Thank you lord for making me your child and a bonafide in your ocean of blessings. I appreciate your care for lets face it, I am nothing without you lord.

Sunday, 22 September 2013

Submission::: Lessons From a Palm Tree

Look at the resilience of a palm tree, the beauty and the braveness in that beautiful coastline. Its a tall straight tree with a mass of long leaves at the top, growing in tropical countries. It is notably true that you'l find no other species of trees close and firm.

Ever wondered how these palm trees survive the coastline winds??

Ever wondered why there are no other tree species on these coastlines??

Ever wondered why such thin and tall tree doesn't breakdown???

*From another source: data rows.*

Lemma sync_unsettled source created s w r sw' :
  unsettled source → unpaid_here s (customerIDFromAny (ssub_LatestInvoice source)) →
  syncSubscriptionEntitlements c source created (s, w) = (r, sw') → sw'.1 = s.
Proof.
  intros Hu Hun. apply after_latest; [done|]. cbv beta zeta.
  destruct (TrimSpace _ == ""); [by apply runs_ret; [apply _|]|].
  destruct (_ && _); [by apply runs_ret; [apply _|]|].
  eapply (runs_bind _ (λ o, o = None)); [|by intros ? ->; apply runs_ret; [apply _|]].
  unfold paid_for. rewrite Hc. cbn [negb].
  destruct (hasPendingUpdate source) eqn:Hp; [by apply runs_ret; [apply _|]|].
  destruct (_ == ""); [apply runs_fails, _|].
  eapply runs_bind; [apply _|by apply same_settled|]. intros ? ->. by apply runs_ret; [apply _|].
Qed.

Lemma same_fetch id : runs same_store
  (λ sub, ∃ w current, (api_subscription (TrimSpace id) w).1 = Ok current ∧ sub = normalize_subscription current)
  (fetchSubscription c id).
Proof.
  unfold fetchSubscription. eapply runs_bind; [apply _|apply lift_ask, _|]. intros current [w Hw].
  apply runs_ret; [apply _|]. eauto.
Qed.

Lemma changed_unsettled created subscription s w :
  (∀ w' current, (api_subscription (TrimSpace (ssub_ID subscription)) w').1 = Ok current →
     let current := normalize_subscription current in
     ssub_Status current = "active" ∧ unsettled current ∧
     unpaid_here s (customerIDFromAny (ssub_LatestInvoice current))) →
  (subscription_changed c created subscription (s, w)).2.1 = s.
Proof.
  intros Hsub. destruct (subscription_changed c created subscription (s, w)) as [r sw'] eqn:E. cbn [snd].
  unfold subscription_changed in E.
  destruct (fetchSubscription c (ssub_ID subscription) (s, w)) as [r0 [s0 w0]] eqn:F.
  apply (bind_inv _ _ _ _ _ _ _ F) in E. apply same_fetch in F as [Hs0 HF]. unfold lifted in Hs0. cbn in Hs0.
  subst s0. destruct r0 as [current|]; [|by destruct E as [_ ->]].
  destruct (HF _ eq_refl) as (w1 & cur & Hw & ->). destruct (Hsub _ _ Hw) as (Hst & Hu & Hun).
  destruct (_ != ssub_ID subscription); [by injection E as _ <-|].
  destruct (upsertStripeSubscription c (normalize_subscription cur)
    (customerIDFromAny (ssub_Customer (normalize_subscription cur))) (s, w0)) as [r1 [s1 w2]] eqn:U.
  apply (bind_inv _ _ _ _ _ _ _ U) in E. apply upsert_unsettled in U; [|done..]. cbn in U. subst s1.
  destruct r1; [|by destruct E as [_ ->]]. by apply sync_unsettled in E.
Qed.

(** C6: a change of a subscription that is not paid grants nothing.  With a
    Stripe client configured, and no payment in the local books for the
    subscription's latest invoice, let Stripe return the subscription as active
    while its latest invoice is unpaid, belongs to another subscription, or an
    update is pending.  Then the handling of a customer.subscription.created
    or customer.subscription.updated event leaves the whole store as it is,
    whatever plan the event or the subscription names. *)
Theorem no_grant_before_payment NewSHA1 event subscription s w :
  sev_Type event = "customer.subscription.created" ∨ sev_Type event = "customer.subscription.updated" →
  unmarshal_subscription (sev_Object event) = Ok subscription →
  (∀ w' current, (api_subscription (TrimSpace (ssub_ID subscription)) w').1 = Ok current →
     let current := normalize_subscription current in
     ssub_Status current = "active" ∧ unsettled current ∧
     unpaid_here s (customerIDFromAny (ssub_LatestInvoice current))) →
  (handleStripeEvent c NewSHA1 event (s, w)).2.1 = s.
Proof.
  intros Hty Hd Hsub. unfold handleStripeEvent. cbv zeta.
  assert (contains ["customer.subscription.created"; "customer.subscription.updated"] (sev_Type event) = true) as Hin
    by (apply contains_spec; destruct Hty as [-> | ->]; set_solver).
  rewrite Hin, bool_decide_eq_false_2 by (destruct Hty as [-> | ->]; done).
  rewrite Hd. by apply (changed_unsettled _ subscription s w).
Qed.
End unpaid.

(** ** Top-ups *)

Definition balances (s : memoryStore) : gmap string float64 := quota_CurrentBalance <$> accountQuotaStates s.

(** The ledger of the wallets and the balances stay. *)
Definition same_money (s s' : memoryStore) : Prop :=
  rows_ok s → rows_ok s' ∧ billingLedgerEntries s' = billingLedgerEntries s ∧ balances s' = balances s.
#[export] Instance same_money_preorder : PreOrder same_money.
Proof.
  split; [done|]. intros s1 s2 s3 H12 H23 H1. destruct (H12 H1) as (H2 & L1 & B1).
  destruct (H23 H2) as (H3 & L2 & B2). split_and!; congruence.
Qed.

(** A row replaced by one of the same account and balance. *)
Lemma same_money_row s id q q' :
  accountQuotaStates s !! id = Some q → TrimSpace (quota_AccountUUID q') = TrimSpace (quota_AccountUUID q) →
  quota_CurrentBalance q' = quota_CurrentBalance q →
  same_money s (s <| accountQuotaStates := <[id := q']> (accountQuotaStates s) |>).
Proof.
  intros Eq Ea Eb [Hp Hq]. split_and!; [split; [done|]|done|].
  - getset. intros k x. rewrite lookup_insert. case_decide as Hk; [|by apply Hq].
    intros [= <-]. subst k. rewrite Ea. by apply Hq.
  - unfold balances. getset. rewrite fmap_insert, Eb, insert_id; [done|]. by rewrite lookup_fmap, Eq.
Qed.

Lemma expire_money id clk s : same_money s (expireMonthlyUsageResetLocked id clk s).
Proof.
  destruct (expire_cases id clk s) as [->|(q & a & b & r & Eq & _ & _ & _ & ->)]; [done|].
  by apply (same_money_row s id q).
Qed.

Lemma publish_money clk e s : same_money s (publishBillingEvent clk e s).
Proof.
  intros Hr. unfold publishBillingEvent, PublishBillingEvent. destruct (payload clk e) as [[|] ?]; by cbn.
Qed.

Lemma profile_money clk p s : same_money s (UpsertAccountBillingProfile clk p s).2.
Proof. intros Hr. unfold UpsertAccountBillingProfile. by case_match. Qed.

Section topup.
Context {W : Type} `{StripeWorld W} `{StripeDecoder} `{MapOrder}.
Context (NewSHA1 : string → string).

Abbreviation on_money := (lifted (W := W) same_money).

Lemma money_clocked {A} (op : time → M memoryStore A) :
  (∀ clk s, same_money s (op clk s).2) → runs on_money (λ _, True) (clocked op).
Proof. intros Hop. apply lift_clocked; [apply _|]. intros clk. apply runs_op. intros. apply Hop. Qed.

Lemma money_publish e : runs on_money (λ _, True) (publish (W := W) e).
Proof. apply (money_clocked (λ clk, modify (publishBillingEvent clk e))). intros. apply publish_money. Qed.

Lemma money_apply userID plan :
  runs on_money (λ _, True) (clocked (W := W) (λ clk, applyPlanEntitlements clk userID plan)).
Proof.
  apply money_clocked. intros clk s. unfold applyPlanEntitlements. destruct (_ == ""); [done|].
  apply profile_money.
Qed.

I doubt you are following my lead so far, but I'll cut the chase. On my saturday afternoon expendation after work I went to visit an ever so wonderfull friend. Unfortunately I had a really heated confrontation with  security officers (another day's story). It got so long, full of threats and intellectual wrestling. Just before they let me go one of them told me a story I want to share. Read below...

He asked me the three questions I asked there above in the post then proceeded to tell me. He told me, walk to a coastline and you'll meet the palm tree,  standing tall and brave in the beauty of the coastline, in which its absence wouldn't be equally memorable. Haven't we all learnt to associate the memories of  beachline expendations with a coconut palm tree, tall and gaity??

While the winds are ever so strong, unforgiving and destructive; the palm survives. It does because it has learnt the art of submission for survival. It just needs to bend and submit to the forces of the winds and it never suffers the wrath imposed on the seemingly feeble stem. It bends like it's bowing in show of respect and surrender, cheats its way to survival and life to report the morning sunrise- like a duty.

After the wind subsides,  it straightens and like a coastline warrior, spreads its unharmed radiance ready and resilient.

Any other tree tries to be bold, face the winds head-on, resist the wrath. Consequently, the fatal winds breaks them into destructive and forced submission, detrimetal and equally forgotten.  They die with their ego and get swept like a pets poop on the doorstep.

The guard continued. He said it with a straight face, concerned, firm and full of wisdom. I liked him instantly, and hoped he tells that to his kids. I got touched and even loved the likeliness of the story to the situation we had just undergone. He was spot-on.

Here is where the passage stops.